Finally, the DCS life cycle, and size, lifespan, and growth time, are illustrated in Fig. 6A for a few DCSs, alongside the joint distribution of lifespan and maximum extension shown in Fig. 6B. This dataset of 68,913 systems, coupled with high-resolution physical fields, is the dataset used for the application of machine learning. In the next section, we will describe the protocols utilizing machine learning algorithms to address the overarching question of this study: What determines, during the early stages of growth, whether a system will become large, and why?

**Fig. 6: Life cycle evolution and size-duration relationship of deep convective systems.**

Implementation of Machine Learning Pipelines : models, input, output and error quantification

Handling all this data is challenging, especially considering all the dynamic and thermodynamic fields accessible for all systems. The machine learning approach can be seen as an initial step towards developing a physical model. Learning occurs when a program solves tasks without being explicitly programmed for them. In the case of supervised learning, as is the focus here, programs primarily create a model that minimizes the average statistical error with respect to the target task.

Our method aims to first understand statistically what leads to significant extensions of the systems and then to comprehend the physical interpretation of this learning. The protocol involves training a learning model on a subset of DCSs (the train and validation datasets represent 85% of all systems) to predict the maximum extension of a DCS based on its early growth information. Subsequently, we assess its performance on new systems, separately in a test set (the remaining 15% of DCSs, randomly chosen). In the following, we define the model used and precisely specify the input characteristics of the model. We compare three methods: a multilinear model, a neural network, and a random forest.

Machine Learning models

The multilinear model optimizes the weights of a linear form that maps the input vector of system characteristics to the target maximum size. Here, we employ a lasso model, which includes weight regularization, requiring the model to minimize the prediction error and also minimize the L1 norm of the linear form. For the neural network, the principle is the same, except there are non-linear activation thresholds in the layers. Lastly, the random forest consists of a collection of decision trees. Each decision tree describes a set of possible outcomes (also known as leaves), each representing the consequence of a logical decision made at each tree node. The decision is determined by a threshold applied to an input variable. The order of variables and the threshold are optimized in the training process to minimize the prediction error. The iteration involves promoting variables with a high Gini impurity score, which represents a variable’s ability to be correlated with the output compared to a random variable. The random forest aggregates predictions from the collection of trees, allowing for a more robust prediction. The advantage is that the average Gini score for each variable can be known, facilitating result interpretation. All our analysis uses the Sklearn Python Package⁴⁰.

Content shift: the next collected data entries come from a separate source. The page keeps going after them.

(** The scenario of the specification: [100, 300] on the first endpoint,
    [200, 300] on the second, the third times out. *)
Definition note_100 : NostrEvent := mkEvent "01" "alice" 100 1 [] "a" "s".
Definition note_200 : NostrEvent := mkEvent "02" "bob" 200 1 [] "b" "s".
Definition note_300 : NostrEvent := mkEvent "03" "carol" 300 1 [] "c" "s".
Definition scenario_events (url : string) (f : Filter) : option (list NostrEvent) :=
  if String.eqb url "wss://relay.one" then Some [note_100; note_300]
  else if String.eqb url "wss://relay.two" then Some [note_200; note_300]
  else None.
Definition env_scenario : Env :=
  mkEnv three_relays None None None 0 scenario_events
        ["wss://relay.two"; "wss://relay.one"] all_fail [] no_server.

(** Two versions of the profile of one author, held by two endpoints; the
    content of the second does not parse. *)
Definition profile_ok : NostrEvent := mkEvent "p1" "alice" 10 0 [] "{}" "s".
Definition profile_bad : NostrEvent := mkEvent "p2" "alice" 20 0 [] "oops" "s".
Definition profile_versions (url : string) (f : Filter) : option (list NostrEvent) :=
  if String.eqb url "wss://relay.one" then Some [profile_ok]
  else if String.eqb url "wss://relay.two" then Some [profile_bad]
  else None.
Definition env_profiles (t : Z) : Env :=
  mkEnv two_relays None None None t profile_versions ["wss://relay.one"; "wss://relay.two"]
        all_fail [] no_server.

(** The world after the metadata of [alice] has been looked up at time 0. *)
Definition world_after_lookup : World :=
  (@metadata_useQuery sample_runtime (env_profiles 0) ["alice"] empty_world).2.

(** A content server that answers 200 with the given body. *)
Definition server_ok (body : Json) (r : HttpRequest) : Completion HttpResponse :=
  Return {| ok := true; json := Return body |}.
Definition env_upload (body : Json) : Env :=
  mkEnv three_relays (Some "alice") None (Some sample_agent) 1700000000000
        no_events [] all_fail [] (server_ok body).
Definition sample_file : File := mkFile "cat.png" [Byte.x89; Byte.x50; Byte.x4e; Byte.x47].

(** Every write has settled, all as failures. *)
Definition env_all_settled : Env :=
  mkEnv three_relays (Some "alice") None (Some sample_agent) 1700000000000
        no_events [] all_fail [2%nat; 0%nat; 1%nat] no_server.

(** The agent has been asked and has not answered; no endpoint is
    configured. *)
Definition env_waiting : Env :=
  mkEnv [] (Some "alice") None (Some silent_agent) 1700000000000
        no_events [] all_fail [] no_server.

(** A storage with room for every write, and one that is full. *)
Definition roomy_storage (storage : gmap string string) (key value : string) : bool := true.

(** [nip19.decode] on the one key of the examples. *)
Definition sample_decode (sk : string) : Completion (list Byte.byte) :=
  if String.eqb sk "nsec1sample" then Return sample_key
  else Throw (Error "invalid key").

(** A session that starts with an empty storage. *)
Definition fresh_session : Session := initial_session ∅.

(** One relay listed, another typed into the field. *)
Definition settings_typing : RelaySettings :=
  mkSettings ["wss://relay.one"] "wss://relay.two".

(** * Properties *)

(** ** [Promise.any] *)

Section PromiseAnyFacts.
Context {A : Type}.
Implicit Types (outs : list (Settled A)) (st : PromiseAny.state A)
               (sched : list nat) (slots : list (option Exn)).

Import PromiseAny.

Lemma first_ack_app outs p q :
  first_ack outs (p ++ q) =
  match first_ack outs p with Some v => Some v | None => first_ack outs q end.
Proof.
  induction p as [|i p IH]; simpl; [done|].
  destruct (outs !! i) as [[v|e]|]; auto.
Qed.

Lemma first_ack_split outs p i q v :
  (∀ j v', j ∈ p → outs !! j ≠ Some (Fulfilled v')) →
  outs !! i = Some (Fulfilled v) →
  first_ack outs (p ++ i :: q) = Some v.
Proof.
  intros Hp Hi. rewrite first_ack_app.
  assert (first_ack outs p = None) as ->.
  { induction p as [|j p IH]; simpl; [done|].
    destruct (outs !! j) as [[v'|e]|] eqn:Hj.
    - exfalso. eapply (Hp j v'); [left|done].
    - apply IH. intros k v' Hk. apply Hp. by right.
    - apply IH. intros k v' Hk. apply Hp. by right. }
  simpl. by rewrite Hi.
Qed.

Lemma filled_length slots : (length (filled slots) ≤ length slots)%nat.
Proof.
  unfold filled. induction slots as [|[e|] slots IH]; csimpl; lia.
Qed.

Lemma filled_insert slots i e :
  slots !! i = Some None →
  length (filled (<[i := Some e]> slots)) = S (length (filled slots)).
Proof.
  unfold filled. revert i.
  induction slots as [|s slots IH]; intros [|i] Hi; simplify_eq/=; [done|].
  destruct s; csimpl; rewrite IH; auto.
Qed.
Definition world_ok : World State := start true {[ "a.py" := a_py ]} sample_results.
Definition world_no_files : World State := start true ∅ sample_results.
Definition world_embedder_down : World State := start false ∅ sample_results.
Definition world_empty_index : World State := start true ∅ [].
Definition world_tiny : World State := start true ∅ [snippet "t" "t.py" "x=1"].

End Sim.

(** ** Exact values of floats

    Notions used to state and prove bounds on the float operations. *)

Module Dyadic.
Import Py.

(** The rational [m * 2^e]. *)
Definition dyadic (m e : Z) : Q := (inject_Z m * 2 ^ e)%Q.

(** Some bit was lost in the shifts recorded by [y]. *)
Definition inexact (y : shr_record) : bool := shr_r y || shr_s y.

(** [y] is [x] shifted right by [n] bits. *)
Definition shifted (n : Z) (x y : shr_record) : Prop :=
  0 <= shr_m x ->
  shr_m y = shr_m x / 2 ^ n
  /\ (inexact y = false <-> inexact x = false /\ shr_m x mod 2 ^ n = 0).

(** The next mantissa above a truncated value, or the mantissa itself
    when the value is exact. *)
Definition upper_of (mx : Z) (lx : location) : Z :=
  match lx with loc_Exact => mx | loc_Inexact _ => mx + 1 end.

(** A float in [[0, M * 2^E]]. *)
Definition below (M E : Z) (x : float) : Prop :=
  match x with
  | S754_zero s => s = false
  | S754_finite s m e => s = false /\ (dyadic (Zpos m) e <= dyadic M E)%Q
  | _ => False
  end.

(** The float [100.0]. *)
Definition hundred : float := S754_finite false 7036874417766400 (-46).

(** The float nearest to [n / 10]. *)
Definition tenth (n : Z) : float :=
  if n =? 0 then S754_zero false
  else SFdiv prec emax (exact_int n) (exact_int 10).
(** * BlueBuzzah firmware: receive framer, SYNC codec, statistics, recovery

    A shallow embedding of the parts of the BlueBuzzah firmware that the
    specification's testable properties talk about:

    - [SyncStats]  (src/sync_stats.py): the three parallel sample buffers
      and the quantile report;
    - [Ble]        (src/ble.py): [BLE.receive], the EOT framer with its
      fixed accumulator and its queue of completed frames;
    - [App]        (src/app.py): the SYNC encoder of the PRIMARY, the SYNC
      handler of the SECONDARY, the heartbeat recovery path and the
      PRIMARY boot sequence.

    Conventions.  Python [int] is [Z]; a [str] is the list of its code
    points; a [bytes]/[bytearray] is a list of byte values; [list] is
    [list]; a [dict] is an insertion-ordered association list.  Code that
    can raise returns an [outcome]: either a value or an exception, both
    with the state reached at that point, so that what a [try]/[except]
    leaves behind is what the source leaves behind.  Clock readings are
    integers: milliseconds in [Ble], nanoseconds in [App]. *)

From Stdlib Require Import ZArith Lia List Bool String Ascii Decimal DecimalPos DecimalZ.
From stdpp Require Import base tactics option list sorting gmap.

Local Open Scope Z_scope.

(** ** Python runtime: exceptions and stateful code *)

Inductive exn : Type :=
| IndexError
| ZeroDivisionError
| TypeError
| ValueError
| UnicodeError
| AttributeError
| ExternalError.

Inductive outcome (S A : Type) : Type :=
| Returned (a : A) (s : S)
| Raised (e : exn) (s : S).
Arguments Returned {S A} a s.
Arguments Raised {S A} e s.

Definition M (S A : Type) : Type := S -> outcome S A.

Definition ret {S A} (a : A) : M S A := fun s => Returned a s.

Definition bind {S A B} (c : M S A) (k : A -> M S B) : M S B :=
  fun s => match c s with
           | Returned a s' => k a s'
           | Raised e s' => Raised e s'
           end.

Definition raise {S A} (e : exn) : M S A := fun s => Raised e s.
Definition get {S} : M S S := fun s => Returned s s.
Definition modify {S} (f : S -> S) : M S unit := fun s => Returned tt (f s).

(** [try: c except Exception: h] *)
Definition try_except {S A} (c : M S A) (h : exn -> M S A) : M S A :=
  fun s => match c s with
           | Returned a s' => Returned a s'
           | Raised e s' => h e s'
           end.

Declare Scope py_scope.
Delimit Scope py_scope with py.
Notation "x <- c ;; k" := (bind c (fun x => k))
  (at level 100, c at next level, right associativity) : py_scope.
Notation "c ;; k" := (bind c (fun _ => k))
  (at level 100, right associativity) : py_scope.

(** [l[i]] with Python's negative indices; [None] stands for IndexError. *)
Definition py_index {A} (l : list A) (i : Z) : option A :=
  let n := Z.of_nat (length l) in
  if (0 <=? i) && (i <? n) then l !! Z.to_nat i
  else if (- n <=? i) && (i <? 0) then l !! Z.to_nat (i + n)
  else None.

(** [sorted(samples)] on integers.  Python's sort is a merge sort; on a
    total order every sorting algorithm returns the same list (see
    [sorted_unique] below), so the library merge sort stands for it. *)
Definition sorted (l : list Z) : list Z := merge_sort Z.le l.


(** A [str] is the list of its code points; [lit] turns a literal into
    one. *)
Abbreviation pystr := (list Z).

Definition lit (s : string) : pystr :=
  (fun a => Z.of_N (N_of_ascii a)) <$> list_ascii_of_string s.

(** [bytes.decode('utf-8')] (strict): [None] stands for
    UnicodeDecodeError.  Overlong forms, surrogates and code points above
    U+10FFFF are rejected. *)
Definition is_cont (b : Z) : bool := (0x80 <=? b) && (b <=? 0xBF).

Fixpoint utf8_decode (bs : list Z) : option pystr :=
  match bs with
  | [] => Some []
  | b0 :: r0 =>
      if (0 <=? b0) && (b0 <=? 0x7F) then cons b0 <$> utf8_decode r0
      else if (0xC2 <=? b0) && (b0 <=? 0xDF) then
        match r0 with
        | b1 :: r1 =>
            if is_cont b1
            then cons ((b0 - 0xC0) * 64 + (b1 - 0x80)) <$> utf8_decode r1
            else None
        | _ => None
        end
      else if (0xE0 <=? b0) && (b0 <=? 0xEF) then
        match r0 with
        | b1 :: b2 :: r2 =>
            let cp := (b0 - 0xE0) * 4096 + (b1 - 0x80) * 64 + (b2 - 0x80) in
            if is_cont b1 && is_cont b2 && (0x800 <=? cp)
               && negb ((0xD800 <=? cp) && (cp <=? 0xDFFF))
            then cons cp <$> utf8_decode r2
            else None
        | _ => None
        end
      else if (0xF0 <=? b0) && (b0 <=? 0xF4) then
        match r0 with
        | b1 :: b2 :: b3 :: r3 =>
            let cp := (b0 - 0xF0) * 262144 + (b1 - 0x80) * 4096
                      + (b2 - 0x80) * 64 + (b3 - 0x80) in
            if is_cont b1 && is_cont b2 && is_cont b3
               && (0x10000 <=? cp) && (cp <=? 0x10FFFF)
            then cons cp <$> utf8_decode r3
            else None
        | _ => None
        end
      else None
  end.


(** *** Text: [strip], [split], [join], [int], [str] *)

(** The characters [str.strip()] removes and [int()] skips: those for
    which [str.isspace()] holds. *)
Definition is_space (c : Z) : bool :=
  ((0x09 <=? c) && (c <=? 0x0D)) || ((0x1C <=? c) && (c <=? 0x20))
  || (c =? 0x85) || (c =? 0xA0) || (c =? 0x1680)
  || ((0x2000 <=? c) && (c <=? 0x200A))
  || (c =? 0x2028) || (c =? 0x2029) || (c =? 0x202F) || (c =? 0x205F)
  || (c =? 0x3000).

Fixpoint lstrip (s : pystr) : pystr :=
  match s with
  | [] => []
  | c :: r => if is_space c then lstrip r else s
  end.

Definition rstrip (s : pystr) : pystr := rev (lstrip (rev s)).

(** [s.strip()] *)
Definition strip (s : pystr) : pystr := rstrip (lstrip s).

(** [s.split(sep, maxsplit)] for a one-character separator: at most
    [maxsplit] cuts, from the left. *)
Fixpoint split_at_most (sep : Z) (maxsplit : nat) (s : pystr) : list pystr :=
  match s with
  | [] => [[]]
  | c :: r =>
      match maxsplit with
      | O => [s]
      | S k =>
          if c =? sep then [] :: split_at_most sep k r
          else match split_at_most sep maxsplit r with
               | h :: t => (c :: h) :: t
               | [] => [[c]]
               end
      end
  end.

(** [s.split(sep)]: a text of length [n] has at most [n] cuts. *)
Definition split (sep : Z) (s : pystr) : list pystr :=
  split_at_most sep (length s) s.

Output variable and error quantification

We trained these three machine learning models to predict the square root of maximum area of a DCS (we made the arbitrary choice to work with square root of area instead of area, although similar results are obtained with area prediction, not shown), based on the evolution of the early stage of the system, observed at intervals ranging from 30 min up to 5 h (the minimum duration of all systems). To assess the performance of each model, we used the Pearson correlation coefficient, denoted as r, which is defined as:

$$r=\frac{cov({y}_{pred},{y}_{target})}{\sigma ({y}_{pred})\sigma ({y}_{target})}$$

(5)

where y_pred represents the set of model-predicted square root of maximum areas, y_target is the true target square root of maximum areas, cov denotes covariance, and σ denotes variance. This score measures how well the model’s predictions align with the target values, accounting for any recurrent biases. It is important to note that a high correlation does not necessarily mean the model is accurate, as systematic overestimation or underestimation could still lead to a high correlation.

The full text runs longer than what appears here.